The Beginning
There's no name for what I have. No neat little box that my doctors put me in to explain what's wrong. Instead, I have lots of little things that add up to a bit of a s**t show. Five years ago I had to have an emergency Lumbar Puncture. For those of you who don't know, that's a huge needle stuck in your lower spine to extract brain fluid. It went terribly wrong with them going too low, too deep, too many times. The following 18 months couldn't have been written bleaker: my life went down the toilet, the job I loved suffered, and I spent nearly all of my time at the doctors complaining of a number of symptoms they just couldn't make sense of. It was one of those classic, "You've got some spinal trauma, it'll just take time to get over it" situations. Fast forward to March 2018 and my Bladder stopped working entirely. I visited A&E three times in a week just so I could have a wee. They rushed through a referral to the Urology Department at Guys' hospital, stuck a Urethral Catheter in me and sent me on my way. After we'd ruled out anything really, REALLY scary we found out that the doctors who performed my Spinal Tap had actually ripped through my Sacral Nerve. The eighteen months I went without anybody listening to me meant from the waist down, my body just broke down. Spinal trauma; untold pelvic nerve damage; huge muscle damage; and, the icing on the cake, the bladder of someone who was basically dead. Pain became my companion. Wetting myself through my catheter became commonplace (rather comically, about a month after I had my catheter fitted I decided to wear a white jumpsuit out for my husbands' birthday... we can probably all imagine how that went). 12 weekly operations were a new way of life because my body refused to accept anything they put in me. Wires attached to my spine became my new accessories. My right leg decided to pack up shop and, as much as I held out, I eventually needed a walking stick.
The Middle
Getting used to being newly Disabled was something I refused to do. This wasn't me. I wasn't Disabled. I was 27 years old. I refused to live the life of somebody who couldn't quite keep up and burned myself into the ground. Emergency hospital visits were commonplace in those first 12 months. I'd crawl around my house, screaming in agony, unable to fathom how to make my body work for its new normal. We'd arrive and it would take doctors exactly 2.8 seconds to hook my up to a Fentaynl drip and then we'd head home, me absolutely off my nut and wanting to visit every shop we passed (this hasn't actually changed, although we now pass through London Bridge Station and Paperchase is always my go to).
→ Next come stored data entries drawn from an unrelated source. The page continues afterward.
Lemma calls_split tr p q : calls p tr = Some q -> forall a x b, tr = a ++ x :: b ->
  exists p1 p2, calls p a = Some p1 /\ call1 p1 x = Some p2 /\ calls p2 b = Some q.
Proof.
  intros H a x b ->. rewrite calls_app in H. destruct (calls p a) as [p1|]; [|done]. simpl in H.
  destruct (call1 p1 x) as [p2|] eqn:E; [|done]. by exists p1, p2.
Qed.

(** C22: the calls of the application's handlers.  Whatever happens to a session, its close
    handler is called at most once and no other of its handlers after it, and its establish
    handler is called at most once. *)
Theorem sess_calls c a h b : reachable c -> trace c = a ++ Call h :: b ->
  match h with
  | Closeh _ => forallb uncalled b = true
  | Estabh => Call Estabh ∉ b
  | _ => True
  end.
Proof.
  intros [_ H]%sess_reachable_ok Htr.
  assert (calls_ok (trace c) (of_obj (block c))) as (q&Hq&_) by (destruct (block c); apply H).
  destruct (calls_split _ _ _ Hq a (Call h) b Htr) as (p1&p2&_&H1&H2). destruct h; try done.
  - destruct p1; simpl in H1; try done. injection H1 as <-. apply calls_talking. congruence.
  - assert (p2 = Closed) as -> by (destruct p1; simpl in H1; congruence). apply calls_closed. congruence.
Qed.

(** ** A call *)

Definition env0 : env := mk_env 0 0 0 true 0 0 0 0 0 Desc false false.

(** The session of a caller: the INVITE is sent, answered, acknowledged; the application
    gives the session up, which sends a BYE, and the response to it frees the session. *)
Definition ex_invited : sipsess :=
  mk_sess 1 true 0 false false true false true false false true true true false None (Some Invite) [] []
    true None Sipreg.sip_loopstate_reset.
Definition ex_talking : sipsess :=
  mk_sess 1 true 0 true false true true true false false true true true false None None [] []
    false None (Sipreg.mk_ls 0 200).
Definition ex_ending : sipsess :=
  mk_sess 1 false 2 true false true true true false false false false false false None (Some Bye) [] []
    false None Sipreg.sip_loopstate_reset.
Definition ex_ended : sipsess :=
  mk_sess 0 false 2 true false true true true false false false false false false None None [] []
    false None (Sipreg.mk_ls 0 200).

Definition ex_trace : list act :=
  [Send Invite true 0; Call Answerh; Ack 1 false; Call Estabh; Send Bye false 0].

Lemma ex_reach_invited : reachable (mk_conf (Live ex_invited) 0 [Send Invite true 0]).
Proof. by apply (reach_connect 0 true true true env0). Qed.

Lemma ex_reach_talking : reachable (mk_conf (Live ex_talking) 100 (take 4 ex_trace)).
Proof.
  eapply reach_event; [apply ex_reach_invited|].
  refine (step_event (EvResponse Invite (inr (mk_resp 200 1 None)))
    (mk_conf (Live ex_invited) 0 [Send Invite true 0]) 100 ex_invited env0 (Live ex_talking)
    [Call Answerh; Ack 1 false; Call Estabh] eq_refl _ _ _ _); done.
Qed.
(* ===== verification/SipsessEnd.v ===== *)
(** * The end of a SIP session

    A session that its application gave up is freed after a bounded number of completions. *)
From S2P Require Import Prelude Ctrans Sipreg Sipsess SipsessInv.
Import Sipsess SipsessInv.

Module SipsessEnd.

(** ** Winding down

    What is left to complete for a session that the application gave up. *)
Definition left (s : sipsess) : Z :=
  if terminated s =? 1 then
    20 + Z.b2z (isset (req s)) + Z.of_nat (length (replyl s)) + Z.of_nat (length (requestl s))
  else 16 - Sipreg.ls_failc (ls s).

(** A final response, a response that is not acknowledged in time, its ACK. *)
Definition completes (s : sipsess) (ev : event) : bool :=
  match ev with
  | EvResponse _ x => final scode x
  | EvInfoResponse _ x => final id x
  | EvReplyTmr _ => true
  | EvAck seq => isset (reply_ack (replyl s) seq)
  | _ => false
  end.

(** Afterwards the session is freed, or [n] is left at most. *)
Definition left_at_most (n : Z) (m : res) : Prop :=
  match m with
  | Some (Live s, _) => app s = false /\ left s <= n
  | _ => True
  end.

Lemma left_emit n a m : left_at_most n m -> left_at_most n (emit a m).
Proof. unfold emit. by destruct m as [[[s|s] b]|]. Qed.

Lemma left_bounds k tr s : inv k tr s -> app s = false -> terminated s <> 0 ->
  req s <> None \/ replyl s <> [] \/ requestl s <> [] -> 0 < left s.
Proof.
  intros [] Ha Ht Hb. unfold left. destruct (Z.eqb_spec (terminated s) 1).
  - destruct (isset (req s)); simpl; lia.
  - destruct i_over0 as (E1&E2&E3); [lia|]. rewrite E1, E2 in Hb. destruct (req s); simpl in *; [lia|].
    naive_solver.
Qed.

(** Dropping a reference of a session that waits. *)
Lemma deref_left s e : app s = false -> terminated s = 1 -> left_at_most (left s) (mem_deref s e).
Proof.
  intros Ha Ht. unfold mem_deref. set (s0 := set_nrefs s _).
  destruct (0 <? _); [done|]. unfold destructor. change (terminated s0) with (terminated s). rewrite Ht.
  cbn [Z.eqb]. unfold terminate, sipsess_bye.
  assert (forall s, left_at_most (left s0) (release s)) as Hr
    by (intros s1; unfold release; by destruct (nonempty _)).
  change (established (set_terminated s0 2)) with (established s).
  change (peerterm (set_terminated s0 2)) with (peerterm s).
  change (req (set_terminated s0 2)) with (req s).
  destruct (negb (established s) || peerterm s); [by apply left_emit|].
  destruct (isset (req s)); cbn [negb]; [by apply left_emit|].
  destruct (bye_err e =? 0) eqn:E; rewrite ?E; apply left_emit; [|done].
  simpl. split; [done|]. unfold left. simpl. rewrite Ht. simpl. destruct (isset (req s)); simpl; lia.
Qed.

Lemma deref_freed s e : nrefs s = 1 -> terminated s = 2 -> requestl s = [] -> left_at_most 0 (mem_deref s e).
Proof.
  intros Hn Ht Hr. unfold mem_deref. rewrite Hn. change (u32 (1 - 1)) with 0. cbn [Z.ltb Z.compare].
  unfold destructor. cbn [terminated set_nrefs]. rewrite Ht. cbn [Z.eqb]. unfold release.
  cbn [requestl set_nrefs]. by rewrite Hr.
Qed.

Lemma left_mono n n' m : left_at_most n m -> n <= n' -> left_at_most n' m.
Proof. unfold left_at_most. destruct m as [[[s|s] a]|]; [|done..]. intros [? ?]. split; [done|lia]. Qed.

Lemma out_left s err e : app s = false -> terminated s = 1 -> left_at_most (left s) (out s err e).
Proof. intros Ha Ht. unfold out. rewrite Ht. by apply deref_left. Qed.

(** [s'] is [s] as far as what is left is concerned. *)
Lemma acked_left s m err d e : app s = false -> terminated s = 1 ->
  left_at_most (left s) (acked s m err d e).
Proof.
  intros Ha Ht. unfold acked. apply left_emit. cbn [terminated set_established]. rewrite Ht, orb_true_r.
  by apply (out_left (set_established s true)).
Qed.

Lemma invite_left s x e : app s = false -> uh s = false -> terminated s = 1 ->
  left_at_most (left s) (invite_resp_handler s x e).
Proof.
  intros Ha Hu Ht. unfold invite_resp_handler. destruct x as [err|m]; [by apply out_left|].
  destruct (Sipreg.sip_request_loops (ls s) (scode m)) as [loops l].
  set (s0 := set_ls s l).
  assert (left s = left s0) as -> by (unfold left, s0; simpl; by rewrite Ht).
  assert (app s0 = false /\ uh s0 = false /\ terminated s0 = 1) as (Ha0&Hu0&Ht0) by done.
  destruct loops; [by apply out_left|]. destruct (_ <? 200); [done|]. rewrite !Ht0. cbn [Z.eqb negb].
  destruct (_ <? 300); [|by destruct (_ <? 400); apply out_left].
  unfold invite_success, ask. destruct (negb _); [by apply out_left|].
  change (uh (set_modify_pending (set_dlg s0 true) false)) with (uh s0).
  change (uh (set_dlg s0 true)) with (uh s0). rewrite Hu0.
  change (sent_offer (set_dlg s0 true)) with (sent_offer s0).
  destruct (sent_offer s0); [by apply (acked_left (set_dlg s0 true))|].
  by apply (acked_left (set_modify_pending (set_dlg s0 true) false)).
Qed.

Lemma reinvite_out_left s err e : app s = false -> terminated s = 1 ->
  left_at_most (left s) (reinvite_out s err e).
Proof. intros Ha Ht. unfold reinvite_out. rewrite Ht. by apply deref_left. Qed.

Lemma reinvite_left now s x e : app s = false -> uh s = false -> terminated s = 1 ->
  left_at_most (left s) (reinvite_resp_handler now s x e).
Proof.
  intros Ha Hu Ht. unfold reinvite_resp_handler. destruct x as [err|m]; [by apply reinvite_out_left|].
  destruct (Sipreg.sip_request_loops (ls s) (scode m)) as [loops l].
  set (s0 := set_ls s l).
  assert (left s = left s0) as -> by (unfold left, s0; simpl; by rewrite Ht).
  assert (app s0 = false /\ uh s0 = false /\ terminated s0 = 1) as (Ha0&Hu0&Ht0) by done.
  destruct loops; [by apply reinvite_out_left|]. destruct (_ <? 200); [done|].
  rewrite !Ht0. cbn [Z.eqb negb]. destruct (_ <? 300); [|by apply reinvite_out_left].
  unfold ask. change (uh (set_modify_pending s0 false)) with (uh s0). rewrite Hu0.
  destruct (sent_offer s0); apply left_emit; [by apply reinvite_out_left|].
  by apply (reinvite_out_left (set_modify_pending s0 false)).
Qed.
Eventually, my doctors told me there was nothing that could be done to help me. Morphine became the way I got out of bed in the morning. Deep, scary conversations about how our lives would always be this kind of terrible ensued between my Husband and I. We didn't mention having children in those early months even though, after 8 years together, we both knew we'd need to face that question eventually. But we muddled through. A small outing here, a week off my feet there. Preparation for operations. Just adjusting. Just surviving. Just keeping our heads above water.
The Now
I'm not sure when things changed. I'm not sure when it clicked that just because I had something wrong with me didn't mean my life had to stop. But it did. It didn't happen overnight, these things take time to get used too. Slowly, I'd push myself a little more. I'd go a little further from home. I'd try to sleep a little less. I'd force myself to not rely so heavily on pain medication. If I was stuck like this, I needed to find a way to cope. And I do. Don't get me wrong, sometimes I do still crawl around my house screaming in agony. But other times I don't. I'll go out alone. I'll take it slow. I'll listen to my body and accept my limits. But that doesn't mean I can't do me. I just do me in a different way.